Мы прочитываем затем один из немногих опытов художественной критики Достоевского — его статью о выставке в Академии художеств в 1861 г. Большую часть статьи занимает разбор картины молодого художника Якоби «Привал арестантов». Эстетический разбор Достоевского все время перемежается с его личными каторжными наблюдениями, создавая совершенно беспримерный образчик своеобразнейшей critique d’art.
— Этот отзыв о картинах обнаруживает в каждой строке великого художника. Заметьте, как он описывает арестантов на картине Якоби. Один из них стаскивает перстень с пальца умершего товарища. И вы чувствуете, что эта деталь картины говорит Достоевскому бесконечно много, раскрывает ему целые миры человеческих отношений, обрывков жизни, чувств и страданий. Вы понимаете, что он мог бы сейчас написать целый рассказ «Перстень», — и какой жуткий, какой тяжелый и горестный рассказ! Это не критик пишет о картине, это художник, и каждый образ вызывает перед ним вереницы образов, и над каждой деталью здесь роятся и поднимаются целые сонмы представлений и видений… Мне кажется, я сам бы сейчас написал рассказ «Перстень»…

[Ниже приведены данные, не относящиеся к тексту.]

Lemma layer_sizes_spec meta cursor body_len v_count k_bytes v_bytes : Forall (Z.le 0) (lm_v_shape meta) -> 0 <= lm_k_count meta ->
  layer_sizes meta cursor body_len = Some (v_count, k_bytes, v_bytes) ->
  0 <= v_count /\ k_bytes = 4 * lm_k_count meta /\ v_bytes = 4 * v_count /\ cursor + k_bytes + v_bytes <= body_len /\
  product (lm_k_shape meta) = Some (lm_k_count meta) /\ product (lm_v_shape meta) = Some v_count.
Proof.
  intros Hv Hk. unfold layer_sizes, checked_mul, checked_add. destruct (product (lm_v_shape meta)) as [vc|] eqn:Ev; [|done]. cbn.
  pose proof (product_from_nonneg _ 1 vc Hv ltac:(lia) Ev). case_decide; [|done].
  destruct (Z.leb_spec (lm_k_count meta * 4) usize_max); cbn; [|done]. destruct (Z.leb_spec (vc * 4) usize_max); cbn; [|done].
  destruct (Z.leb_spec (cursor + lm_k_count meta * 4) usize_max); cbn; [|done]. destruct (Z.leb_spec (cursor + lm_k_count meta * 4 + vc * 4) usize_max); cbn; [|done].
  destruct (Z.leb_spec (cursor + lm_k_count meta * 4 + vc * 4) body_len); [|done]. intros [= <- <- <-]. split_and!; (done || lia).
Qed.

(** The sizes a header declares are [usize]s, as [serde] reads them. *)
Definition header_sized (h : SnapshotHeader) : Prop :=
  Forall (fun o => match o with Some m => Forall (Z.le 0) (lm_v_shape m) /\ 0 <= lm_k_count m | None => True end) (sh_layers h).

Lemma safe_ok_or {E A} (o : option A) (e : E) : safe (ok_or o e).
Proof. by destruct o. Qed.

Section reading.
Context `{Candle, DeltaNet, !WireTensors}.
Context (to_json : SnapshotHeader -> option bytes) (from_json : bytes -> option SnapshotHeader) (blake3 : bytes -> bytes).

Lemma read_layers_safe metas body cursor device :
  Forall (fun o => match o with Some m => Forall (Z.le 0) (lm_v_shape m) /\ 0 <= lm_k_count m | None => True end) metas ->
  0 <= cursor <= blen body -> safe (read_snapshot_layers metas body cursor device).
Proof.
  intros HF. revert cursor. induction HF as [|[meta|] metas Hm HF IH]; intros cursor Hc; cbn [read_snapshot_layers]; [done|..].
  2: { apply safe_bind; [by apply IH|by intros]. }
  destruct Hm as [Hv Hk]. apply safe_bind; [apply safe_ok_or|]. intros [[vc kb] vb] E.
  destruct (layer_sizes meta cursor (blen body)) as [x|] eqn:Es; [|done]. injection E as ->.
  apply layer_sizes_spec in Es as (Hvc & -> & -> & Hle & _); [|done..].
  apply safe_bind; [apply read_les_safe; rewrite blen_drop; lia|intros k_vec _].
  apply safe_bind; [apply read_les_safe; rewrite blen_drop; lia|intros v_vec _].
  apply safe_bind; [apply safe_ok_or|intros k _]. apply safe_bind; [apply safe_ok_or|intros v _].
  apply safe_bind; [apply IH; lia|by intros].
Qed.

Lemma deserialize_safe data device : (forall b h, from_json b = Some h -> header_sized h) -> is_bytes data ->
  safe (deserialize_snapshot_full from_json data device).
Proof.
  intros Hj Hd. unfold deserialize_snapshot_full. destruct (Z.ltb_spec (blen data) 16) as [|Hlen]; [done|].
  apply safe_bind; [apply slice_safe; lia|intros magic _]. case_bool_decide; [done|].
  apply safe_bind; [apply le_at_safe; lia|intros version _]. destruct (negb _); [done|].
  apply safe_bind; [apply le_at_safe; lia|intros len El].
  assert (Hl : 0 <= len).
  { unfold le_at in El. destruct (slice data 8 8) as [s| |] eqn:Es; cbn in El; simplify_eq. unfold slice in Es. destruct (_ <=? _)%nat; [|done]. simplify_eq.
    apply le_val_range. by apply Forall_take, Forall_drop. }
  apply safe_bind; [apply safe_ok_or|]. intros stop Hs. unfold checked_add in Hs. destruct (_ <=? usize_max); cbn in Hs; [|done].
  destruct (Z.leb_spec (len + 16) (blen data)); cbn in Hs; [|done]. simplify_eq.
  apply safe_bind; [apply slice_safe; lia|intros text _]. apply safe_bind; [apply safe_ok_or|intros h Hh].
  destruct (from_json text) as [h'|] eqn:Ej; cbn in Hh; simplify_eq.
  apply safe_bind; [|by intros]. apply read_layers_safe; [by eapply Hj|]. pose proof (blen_nonneg (drop (Z.to_nat (len + 16)) data)). lia.
Qed.

(** C39: no bytes a peer sends in place of a snapshot make its check panic: whatever sizes
    the header declares, every read is within the frame, and the answer is a verdict. *)
Theorem fetched_snapshot_never_panics device data hash : (forall b h, from_json b = Some h -> header_sized h) -> is_bytes data ->
  exists verdict, verify_fetched_snapshot from_json blake3 device data hash = Ok verdict.
Proof.
  intros Hj Hd. pose proof (deserialize_safe data device Hj Hd) as Hs. unfold verify_fetched_snapshot.
  destruct (deserialize_snapshot_full from_json data device) as [[[s t] b]|e|]; [by eexists|by eexists|done].
Qed.
End reading.

(** ** What is written is read back *)

Section roundtrip.
Context `{Candle, DeltaNet, !WireTensors}.
Context (to_json : SnapshotHeader -> option bytes) (from_json : bytes -> option SnapshotHeader) (blake3 : bytes -> bytes).

(** What is relied on of the crates: a tensor has as many f32s as its shape says, and is
    built from exactly those; a header is read as it was written. *)
Record wire_lawful : Prop := {
  wl_values : forall t shape vals, f32_of t = Some (shape, vals) -> product shape = Some (blen vals) /\ Forall is_u32 vals;
  wl_from_vec : forall vals shape d, product shape = Some (blen vals) -> Forall is_u32 vals -> exists t, from_vec vals shape d = Some t /\ f32_of t = Some (shape, vals);
  wl_json : forall h j, to_json h = Some j -> from_json j = Some h /\ is_bytes j }.
Hypothesis lawful : wire_lawful.

(** The same values, in f32. *)
Definition same_layer (a b : option (Tensor * Tensor)) : Prop :=
  match a, b with
  | None, None => True
  | Some (k, v), Some (k', v') => f32_of k = f32_of k' /\ f32_of v = f32_of v' /\ is_Some (f32_of k) /\ is_Some (f32_of v)
  | _, _ => False
  end.

Lemma token_bytes_blen vals : blen (token_bytes vals) = 4 * blen vals.
Proof. unfold blen. rewrite token_bytes_length. lia. Qed.

Lemma read_vec pre vals post : Forall is_u32 vals ->
  read_les 4 (Z.to_nat (blen vals)) (drop (Z.to_nat (blen pre)) (pre ++ token_bytes vals ++ post)) = Ok vals.
Proof.
  intros Hv. unfold blen. rewrite !Nat2Z.id, drop_app_length. apply read_les_encode.
  eapply list.Forall_impl; [exact Hv|]. unfold is_u32, u32_max. intros x Hx. cbn. lia.
Qed.

Lemma read_serialized ls metas body pre post d : serialize_layers ls = Ok (metas, body) -> blen (pre ++ body ++ post) <= usize_max ->
  exists ls', read_snapshot_layers metas (pre ++ body ++ post) (blen pre) d = Ok ls' /\ Forall2 same_layer ls ls'.
Proof using lawful.
  revert metas body pre. induction ls as [|kv ls IH]; intros metas body pre E Hb; cbn in E; [simplify_eq; by exists []|].
  destruct (serialize_layer kv) as [[meta part]| |] eqn:Ek; [|done..]. cbn in E.
  destruct (serialize_layers ls) as [[metas' rest]| |] eqn:El; [|done..]. cbn in E. simplify_eq.
  destruct kv as [[k v]|]; cbn in Ek.
  2: { simplify_eq. destruct (IH _ _ pre eq_refl Hb) as (ls' & Er & HF). exists (None :: ls'). cbn [app read_snapshot_layers]. by rewrite Er; split; [|constructor]. }
  destruct (f32_of k) as [[ks kvals]|] eqn:Fk; [|done]. destruct (f32_of v) as [[vs vvals]|] eqn:Fv; [|done]. cbn in Ek. simplify_eq.
  destruct (wl_values lawful _ _ _ Fk) as [Pk Uk]. destruct (wl_values lawful _ _ _ Fv) as [Pv Uv].
  destruct (wl_from_vec lawful kvals ks d Pk Uk) as (k' & Gk & Fk'). destruct (wl_from_vec lawful vvals vs d Pv Uv) as (v' & Gv & Fv').
  set (whole := pre ++ ((token_bytes kvals ++ token_bytes vvals) ++ rest) ++ post) in *.
  assert (Hlen : blen whole = blen pre + 4 * blen kvals + 4 * blen vvals + blen rest + blen post).
  { unfold whole. rewrite !blen_app, !token_bytes_blen. lia. }
  pose proof (blen_nonneg pre). pose proof (blen_nonneg kvals). pose proof (blen_nonneg vvals). pose proof (blen_nonneg rest). pose proof (blen_nonneg post).
  assert (Hs : layer_sizes {| lm_k_shape := ks; lm_v_shape := vs; lm_k_count := blen kvals |} (blen pre) (blen whole) =
    Some (blen vvals, 4 * blen kvals, 4 * blen vvals)).
  { unfold layer_sizes, checked_mul, checked_add. cbn [lm_v_shape lm_k_shape lm_k_count]. rewrite Pv. cbn. rewrite decide_True by done.
    rewrite (proj2 (Z.leb_le (blen kvals * 4) _)) by lia. cbn. rewrite (proj2 (Z.leb_le (blen vvals * 4) _)) by lia. cbn.
    rewrite (proj2 (Z.leb_le (blen pre + blen kvals * 4) _)) by lia. cbn. rewrite (proj2 (Z.leb_le (blen pre + blen kvals * 4 + blen vvals * 4) usize_max)) by lia. cbn.
    rewrite (proj2 (Z.leb_le _ (blen whole))) by lia. do 2 f_equal; [f_equal|]; lia. }
  cbn [read_snapshot_layers]. rewrite Hs. cbn [ok_or mbind outcome_bind lm_k_count lm_k_shape lm_v_shape].
  assert (Ek : whole = pre ++ token_bytes kvals ++ (token_bytes vvals ++ rest ++ post)) by (unfold whole; by rewrite <- !app_assoc).
  rewrite Ek, read_vec by done. cbn [mbind outcome_bind].
  replace (blen pre + 4 * blen kvals) with (blen (pre ++ token_bytes kvals)) by (rewrite blen_app, token_bytes_blen; lia).
  rewrite (app_assoc pre), read_vec by done. cbn [mbind outcome_bind]. rewrite Gk. cbn. rewrite Gv. cbn.
  replace (blen (pre ++ token_bytes kvals) + 4 * blen vvals) with (blen ((pre ++ token_bytes kvals) ++ token_bytes vvals))
    by (rewrite blen_app, token_bytes_blen; lia).
  destruct (IH _ _ ((pre ++ token_bytes kvals) ++ token_bytes vvals) eq_refl) as (ls' & Er & HF).
  { rewrite !blen_app, !token_bytes_blen. lia. }
  rewrite <- app_assoc in Er at 1. rewrite (app_assoc (pre ++ token_bytes kvals) (token_bytes vvals)) in Er |- *.
  rewrite <- !app_assoc in *. rewrite Er. cbn. eexists. split; [done|]. constructor; [|done]. cbn. rewrite Fk, Fv, Fk', Fv'. eauto.
Qed.
Lemma deserialize_framed h header body d ls : from_json header = Some h -> blen header + blen body + 16 <= usize_max ->
  read_snapshot_layers (sh_layers h) body 0 d = Ok ls ->
  deserialize_snapshot_full from_json (KV_SNAPSHOT_MAGIC ++ le_bytes 4 KV_SNAPSHOT_VERSION ++ le_bytes 8 (blen header) ++ header ++ body) d =
  Ok ({| sn_token_count := sh_token_count h; sn_layers := ls; sn_dim := sh_dim h; sn_max_seq_len := sh_max_seq_len h;
         sn_restore_to := []; sn_held_from := []; sn_serves_from := 0; sn_ssm := [] |}, sh_tokens h, sh_block_size h).
Proof.
  intros Hj Hlen Hr. pose proof (blen_nonneg header). pose proof (blen_nonneg body).
  set (data := KV_SNAPSHOT_MAGIC ++ _).
  assert (Hd : blen data = 16 + blen header + blen body).
  { unfold data. rewrite !blen_app. unfold blen at 1 2 3. rewrite !length_le_bytes. cbn. lia. }
  unfold deserialize_snapshot_full. destruct (Z.ltb_spec (blen data) 16); [lia|].
  assert (Hm : slice data 0 4 = Ok KV_SNAPSHOT_MAGIC) by (apply (slice_prefix KV_SNAPSHOT_MAGIC)).
  rewrite Hm. cbn [mbind outcome_bind]. rewrite bool_decide_eq_false_2 by (intros Hn; by apply Hn).
  assert (Hv : u32_at data 4 = Ok KV_SNAPSHOT_VERSION).
  { unfold data. etransitivity; [exact (le_at_skip 4 KV_SNAPSHOT_MAGIC _ 0)|]. apply le_at_head. cbn. unfold KV_SNAPSHOT_VERSION. lia. }
  rewrite Hv. cbn [mbind outcome_bind]. rewrite Z.eqb_refl. cbn [negb].
  assert (Hl : u64_at data 8 = Ok (blen header)).
  { unfold data. rewrite (app_assoc KV_SNAPSHOT_MAGIC).
    etransitivity; [exact (le_at_skip 8 (KV_SNAPSHOT_MAGIC ++ le_bytes 4 KV_SNAPSHOT_VERSION) _ 0)|]. apply le_at_head.
    unfold usize_max, u64_max in *. cbn. lia. }
  rewrite Hl. cbn [mbind outcome_bind]. unfold checked_add. rewrite (proj2 (Z.leb_le (blen header + 16) usize_max)) by lia. cbn [mbind option_bind].
  rewrite (proj2 (Z.leb_le (blen header + 16) (blen data))) by lia. cbn [ok_or mbind outcome_bind].
  assert (Hpre : data = (KV_SNAPSHOT_MAGIC ++ le_bytes 4 KV_SNAPSHOT_VERSION ++ le_bytes 8 (blen header)) ++ header ++ body) by (unfold data; by rewrite <- !app_assoc).
  assert (Ht : slice data 16 (Z.to_nat (blen header + 16 - 16)) = Ok header).
  { replace (Z.to_nat (blen header + 16 - 16)) with (length header) by (unfold blen; lia). rewrite Hpre.
    etransitivity; [exact (slice_skip (KV_SNAPSHOT_MAGIC ++ le_bytes 4 KV_SNAPSHOT_VERSION ++ le_bytes 8 (blen header)) _ 0 _)|]. apply slice_prefix. }
  rewrite Ht. cbn [mbind outcome_bind]. rewrite Hj. cbn [ok_or mbind outcome_bind].
  assert (Hb : drop (Z.to_nat (blen header + 16)) data = body).
  { rewrite Hpre, app_assoc. apply drop_app_length'. rewrite length_app. unfold blen. cbn. lia. }
  rewrite Hb, Hr. done.
Qed.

Был ли написан этот рассказ, мне неизвестно, но вскоре я узнал, что наши беседы о Достоевском и чтения его забытых страниц не прошли бесследно. В одно из следующих моих посещений Андреев сообщил мне, что его недавние раздумья о Достоевском отлились в новое произведение. Он написал драму, в центре которой — образ Достоевского.
— Тема меня необыкновенно увлекла. Я написал эту пьесу чрезвычайно быстро: она задумана, записана и отделана в одну неделю.

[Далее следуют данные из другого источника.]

Lemma kept_prompt_is_never_announced_witness : exists e0 e', bucket_of kept_cache model = [e0] /\ en_tokens e0 = take 5 said /\ en_kept_here e0 = true /\
  bucket_of next_turn.1.2 model = [e'] /\ en_tokens e' = said /\ manifest checksum 2 e' = [].
Proof.
  assert (H1 : map (fun e => (en_tokens e, en_kept_here e)) (bucket_of kept_cache model) = [(take 5 said, true)]) by (vm_compute; reflexivity).
  assert (H2 : map en_tokens (bucket_of next_turn.1.2 model) = [said]) by (vm_compute; reflexivity).
  apply map_singleton in H1 as (e0 & E0 & [= Ht Hk]). apply map_singleton in H2 as (e' & E' & Ht'). exists e0, e'.
  split; [exact E0|]. split; [exact Ht|]. split; [exact Hk|]. split; [exact E'|]. split; [exact Ht'|].
  refine (proj1 (kept_prompt_is_never_announced checksum false kept_cache on_the_card model asking (talk_store plain_talk) said roomy Unasked [] next_turn.1.1 next_turn.1.2
    next_turn.2 2 kept_cache_runs plain_apart _) _ e0 e' _ Hk _ _).
  - unfold next_turn, talk_save. generalize (insert_from_kv checksum false on_the_card model asking (talk_store plain_talk) said roomy Unasked kept_cache []). by intros [[? ?] ?].
  - done.
  - rewrite E0. left.
  - rewrite E'. left.
  - rewrite Ht, Ht'. by exists [6; 7].
Defined.

(** Room made after the copy (SWARMLLM_SNAPSHOT_ROOM=after-copy), and a plan that must
    evict: its eviction still comes before the copy and takes the kept entry, the save
    finds nothing it replaces, and the longer prompt is saved as any other and announced. *)
Definition crowded (_ : LetGo) : SnapshotRoom := {| sr_home := HostRam; sr_max_positions := usize_max; sr_evict_bytes := 1 |}.
Example evicted_before_the_copy :
  let saved after_copy := insert_from_kv checksum after_copy on_the_card model asking (talk_store plain_talk) said crowded Unasked kept_cache [] in
  let shown '(announced, c', _) := (map en_kept_here (bucket_of c' model), map pb_token_count announced) in
  shown (saved false) = ([true], []) /\ shown (saved true) = ([false], [2; 4; 6]).
Proof. vm_compute. done. Qed.

(** A request that asks to stay and whose prompt an entry already covers leaves that entry
    to be announced. *)
Example covered_prompt_is_announced :
  let c := (talk_save said Unasked plain_talk fresh_cache).1.2 in
  let '(announced, c', _) := talk_save said OnThisComputer plain_talk c in
  map en_kept_here (bucket_of c' model) = [false] /\ map pb_token_count announced = [2; 4; 6].
Proof. vm_compute. done. Qed.

Lemma weighed_all (l : list Entry) : forallb (fun e => 0 <=? snapshot_bytes (en_snapshot e)) l = true -> weighed l.
Proof. intros Hl. apply list.Forall_forall. intros e He. apply list_elem_of_In in He. rewrite forallb_forall in Hl. by apply Z.leb_le, Hl. Qed.

(** The same prompt saved for two models: 60 bytes each, in host memory. *)
Definition other_model : bytes := [5].
Definition two_models : PrefixCache :=
  with_models (<[other_model := map (hit_entry 5) (bucket_of talk_cache model)]> (per_model talk_cache)) 5 talk_cache.

Lemma release_takes_the_oldest_witness : exists c', release_saved 10 HostRam two_models = (60, c') /\
  map en_last_hit (all_entries (per_model c')) = [5] /\ bytes_in HostRam c' = 60.
Proof.
  assert (H1 : (release_saved 10 HostRam two_models).1 = 60) by (vm_compute; reflexivity).
  assert (H2 : map en_last_hit (all_entries (per_model (release_saved 10 HostRam two_models).2)) = [5]) by (vm_compute; reflexivity).
  assert (H3 : bytes_in HostRam two_models = 120) by (vm_compute; reflexivity).
  destruct (release_saved 10 HostRam two_models) as [freed c'] eqn:E. cbn [fst snd] in H1, H2. subst freed. exists c'. split_and!; [done|done|].
  destruct (release_takes_the_oldest 10 HostRam two_models 60 c') as (gone & _ & _ & Hb); [apply weighed_all; vm_compute; reflexivity|vm_compute; congruence|done|].
  rewrite Hb, H3. done.
Defined.

(** One prompt saved beside the live caches, the other in host memory. *)
Definition beside (_ : LetGo) : SnapshotRoom := {| sr_home := BesideLive; sr_max_positions := usize_max; sr_evict_bytes := 0 |}.
Definition beside_cache : PrefixCache := (insert_from_kv checksum false on_the_card model asking (talk_store talk) said beside Unasked fresh_cache []).1.2.
Definition both_homes : PrefixCache := with_models (<[other_model := map (hit_entry 5) (bucket_of talk_cache model)]> (per_model beside_cache)) 5 beside_cache.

Речь шла о «Милых призраках».
— Не подумайте, что я взялся за драматизацию биографии Достоевского. Нисколько! Он даже носит в пьесе другую фамилию. Я избегаю всякой историчности. Я стремлюсь дать общий психологический облик молодого Достоевского на фоне тех лиц и впечатлений, которые отложились впоследствии творческими образами в его созданиях. Юный Достоевский живет среди Мармеладовых, Лебядкиных, пьяниц, шутов, проституток, загнанных и гордых девушек. Он с ними сталкивается, наблюдает их, вбирает в себя впечатления, которые отольются со временем в образы Аглаи или Сонечки и развернутся в огромные драмы Раскольникова или «Идиота». Избыток жизненного страдания поражает молодого писателя и подготовляет в нем будущего изобразителя «Униженных и оскорбленных»… Из биографии Достоевского взят только его образ, — как я его понимаю — и один эпизод: ночное посещение Достоевского знаменитым критиком и поэтом, пораженными его первым романом. Эта великая минута посвящения в писатели, которую Достоевский считал счастливейшей в своей жизни, у меня сохранена полностью, хотя я и отступаю здесь кое в чем от действительности.